Jess KContributor IIISeptember 23, 2010

Mackerel Fishing
Mackerel FishingRichard Heathcote/Getty Images

One of the most coveted fish in all of the waters of the Gulf of Mexico, Atlantic Ocean, and particularly the Fort Lauderdale area is the King Mackerel. Not many people are aware that these prized fish are also part of the tuna family.

Regarded as a regal and great deep sea species, the King Mackerel is a streamlined and slender looking fish that is incredibly agile and fast beneath the water. These fish are commonly located both near the shore as well as offshore. They are rather commonly found anywhere from North Carolina all the way to Brazil. It is a good idea to catch up on your deep sea fishing tips before heading out to pursue this species.

King Mackerel are migrating and schooling fish that spend the colder winter months in Southern Florida. During the summer and spring months, the fish migrate towards more northern waters.

These carnivores are constantly feeding as they are rather skilled in catching their prey at lightening fast speeds and using their powerful jaws and razor sharp teeth to attack. The live bait that you would typically want to use when fishing for King Mackerel are Ribbon Fish, Blue Runner, Hard Tail, Goggleye, and Herring.
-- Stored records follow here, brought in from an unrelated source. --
(* ===== verification/Hosts.v ===== *)
(** * Node addresses ([src/src/config/node.rs])

    Host validation, the [host:port] parser and the canonical rendering of a
    node address, with the IPv4 and IPv6 literal parsers of Rust's standard
    library they rely on.  The two regular expressions of the file are
    translated by hand on the characters of the (UTF-8) text. *)

From Stdlib Require Import ZArith Lia Ascii.
From stdpp Require Import base tactics strings pretty option sorting list.
From S2P Require Import Prelude GraphStore Utf8.

Open Scope Z_scope.

(** ** Characters *)

Definition digit_val (radix : Z) (a : ascii) : option Z :=
  let v := byte_val a in
  let d := if between 48 57 v then Some (v - 48)
           else if between 97 122 v then Some (v - 87)
           else if between 65 90 v then Some (v - 55)
           else None in
  match d with Some n => if n <? radix then Some n else None | None => None end.

Definition is_ascii_digit (a : ascii) : bool := between 48 57 (byte_val a).
Definition is_ascii_alpha (a : ascii) : bool :=
  between 97 122 (byte_val a) || between 65 90 (byte_val a).
Definition is_ascii_alnum (a : ascii) : bool := is_ascii_digit a || is_ascii_alpha a.

Fixpoint str_forall (f : ascii -> bool) (s : string) : bool :=
  match s with EmptyString => true | String a s' => f a && str_forall f s' end.

(** ** [Ipv4Addr] and [Ipv6Addr] literals *)

(** [Parser::read_number]: longest run of digits, at most [max_digits] of them,
    below [bound]; returns the rest of the input. *)
Fixpoint read_digits (radix bound : Z) (max_digits count acc : Z) (s : string)
    : option (Z * Z * string) :=
  match s with
  | String a s' =>
    match digit_val radix a with
    | Some d =>
      let acc := acc * radix + d in
      if bound <=? acc then None
      else if max_digits <? count + 1 then None
      else read_digits radix bound max_digits (count + 1) acc s'
    | None => Some (acc, count, s)
    end
  | EmptyString => Some (acc, count, s)
  end.

Definition read_number (radix bound max_digits : Z) (allow_zero_prefix : bool) (s : string)
    : option (Z * string) :=
  let has_leading_zero := starts_with s "0" in
  match read_digits radix bound max_digits 0 0 s with
  | Some (v, count, rest) =>
    if count =? 0 then None
    else if negb allow_zero_prefix && has_leading_zero && (1 <? count) then None
    else Some (v, rest)
  | None => None
  end.

Definition read_char (c : ascii) (s : string) : option string := strip_prefix (str1 c) s.

(** [read_separator]: the separator is expected except before the first item. *)
Definition read_separator {A} (sep : ascii) (index : nat) (inner : string -> option (A * string))
    (s : string) : option (A * string) :=
  match index with
  | O => inner s
  | S _ => match read_char sep s with Some s' => inner s' | None => None end
  end.

Definition read_octet (s : string) : option (Z * string) := read_number 10 256 3 false s.

Definition read_ipv4_addr (s : string) : option (list Z * string) :=
  match read_separator "." 0 read_octet s with
  | Some (a, s) =>
    match read_separator "." 1 read_octet s with
    | Some (b, s) =>
      match read_separator "." 2 read_octet s with
      | Some (c, s) =>
        match read_separator "." 3 read_octet s with
        | Some (d, s) => Some ([a; b; c; d], s)
        | None => None
        end
      | None => None
      end
    | None => None
    end
  | None => None
  end.

Definition parse_ipv4 (s : string) : option (list Z) :=
  if (15 <? Z.of_nat (String.length s)) then None
  else match read_ipv4_addr s with Some (o, EmptyString) => Some o | _ => None end.

(** [read_groups]: up to [limit - i] further groups, an embedded IPv4 address
    standing for two of them. *)
Fixpoint read_groups (fuel i limit : nat) (acc : list Z) (s : string)
    : list Z * bool * string :=
  match fuel with
  | O => (acc, false, s)
  | S fuel =>
    let v4 := if (i <? limit - 1)%nat then read_separator ":" i read_ipv4_addr s else None in
    match v4 with
    | Some (o, rest) =>
      match o with
      | [a; b; c; d] => (acc ++ [a * 256 + b; c * 256 + d], true, rest)
      | _ => (acc, false, s)
      end
    | None =>
      match read_separator ":" i (read_number 16 65536 4 true) s with
      | Some (g, rest) => read_groups fuel (S i) limit (acc ++ [g]) rest
      | None => (acc, false, s)
      end
    end
  end.

Definition read_ipv6_addr (s : string) : option (list Z * string) :=
  let '(head, head_ipv4, s) := read_groups 8 0 8 [] s in
  if (length head =? 8)%nat then Some (head, s)
  else if head_ipv4 then None
  else
    match strip_prefix "::" s with
    | None => None
    | Some s =>
      let limit := (8 - (length head + 1))%nat in
      let '(tail, _, s) := read_groups limit 0 limit [] s in
      Some (head ++ replicate (8 - length head - length tail) 0 ++ tail, s)
    end.

Definition parse_ipv6 (s : string) : option (list Z) :=
  match read_ipv6_addr s with Some (g, EmptyString) => Some g | _ => None end.

(** ** Host validation *)

Fixpoint split_on (c : ascii) (s : string) : list string :=
  match s with
  | EmptyString => [""]
  | String a s' =>
    if bool_decide (a = c) then "" :: split_on c s'
    else match split_on c s' with
         | p :: ps => String a p :: ps
         | [] => [str1 a]
         end
  end.

Definition is_ipv4_shaped (s : string) : bool :=
  let parts := split_on "." s in
  (length parts =? 4)%nat
  && forallb (fun p => negb (bool_decide (p = "")) && str_forall is_ascii_digit p) parts.

(** The characters [(?i)[a-z0-9]] matches: ASCII alphanumerics and the two
    characters that fold to ASCII letters, U+017F and U+212A. *)
Definition fold_alnum (c : string) : bool :=
  match c with
  | String a EmptyString => is_ascii_alnum a
  | _ => bool_decide (c = str2 "197" "191") || bool_decide (c = str3 "226" "132" "170")
  end.

(** One label [[a-z0-9]([a-z0-9-]*[a-z0-9])?]. *)
Definition fqdn_label (cs : list string) : bool :=
  match cs, list.last cs with
  | c :: _, Some e =>
    fold_alnum c && fold_alnum e && forallb (fun c => fold_alnum c || bool_decide (c = "-")) cs
  | _, _ => false
  end.

Fixpoint split_labels (cs : list string) : list (list string) :=
  match cs with
  | [] => [[]]
  | c :: cs' =>
    if bool_decide (c = ".") then [] :: split_labels cs'
    else match split_labels cs' with l :: ls => (c :: l) :: ls | [] => [[c]] end
  end.

(** [HOST_FQDN_REGEX.is_match] *)
Definition fqdn_match (s : string) : bool := forallb fqdn_label (split_labels (snd <$> utf8_chunks s)).

Fixpoint last_char (s : string) : option ascii :=
  match s with
  | EmptyString => None
  | String a EmptyString => Some a
  | String _ s' => last_char s'
  end.

(** [&host[1..host.len() - 1]] of a host that starts with a bracket. *)
Fixpoint drop_last (s : string) : string :=
  match s with
  | EmptyString => ""
  | String _ EmptyString => ""
  | String a s' => String a (drop_last s')
  end.
Definition inner (s : string) : string := match s with String _ s' => drop_last s' | _ => "" end.

Definition bracketed (host : string) : bool :=
  starts_with host "[" && bool_decide (last_char host = Some "]"%char)
  && (2 <? Z.of_nat (String.length host)).

(** Error codes stand for [ValidationError]s. *)
Definition validate_node_host (host : string) : Result unit string :=
  if bool_decide (host = "") then Err "invalid_host"
  else if starts_with host "[" && negb (bracketed host) then Err "invalid_host"
  else
    let bare := if starts_with host "[" then inner host else host in
    if bool_decide (is_Some (parse_ipv4 bare)) || bool_decide (is_Some (parse_ipv6 bare)) then Ok ()
    else if is_ipv4_shaped bare then Err "invalid_host"
    else if fqdn_match host then Ok ()
    else Err "invalid_host".

Definition strip_ipv6_brackets (host : string) : string :=
  if bracketed host then inner host else host.

(** ** [host:port] *)

(** [(?::(\d+))?$]: the port text, if any. *)
Definition port_suffix (s : string) : option (option string) :=
  match s with
  | EmptyString => Some None
  | String a ds =>
    if bool_decide (a = ":"%char) && negb (bool_decide (ds = "")) && str_forall is_ascii_digit ds
    then Some (Some ds) else None
  end.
The range for Kings when trolling is usually depths between 70 and 200 feet. However, the ideal depth for a charter fishing boat on the look out for Mackerel is between 100 and 120 feet.

Artificial bait that is effective in catching these monsters is what is called a sea witch combined with a Bonito strip. The use of a planer and a 40 foot long shot cord will also be rather successful when fishing the waters of Southern Florida. On days when you can not make it out to sea, try some great free fishing games to stay sharp on your skills and knowledge.

A Fort Lauderdale deep sea fishing expedition using live bait will ensure your best possible chance of catching many different kinds of species of fish. You could be reeling in anything from Mahi-Mahi to Wahoo to Sailfish and Cobia in addition to Mackerel. A seven foot leader is always best to use when fishing with live bait. The sharp teeth of the mackerel will not be able to bite through this wire. Even so, an extra stinger rig or wire is necessary in order to attach to the lead hook and secure the back of the bait.

Kingfish caught off of the shores of Ft. Lauderdale are known for chopping the live bait they are feeding off right in half. The stinger rig will increase your chances of hooking the Mackerel in this situation. A great place to begin your hunt for King Mackerel is near any structure in the water, as structures tend to be homes to all kinds of baitfish.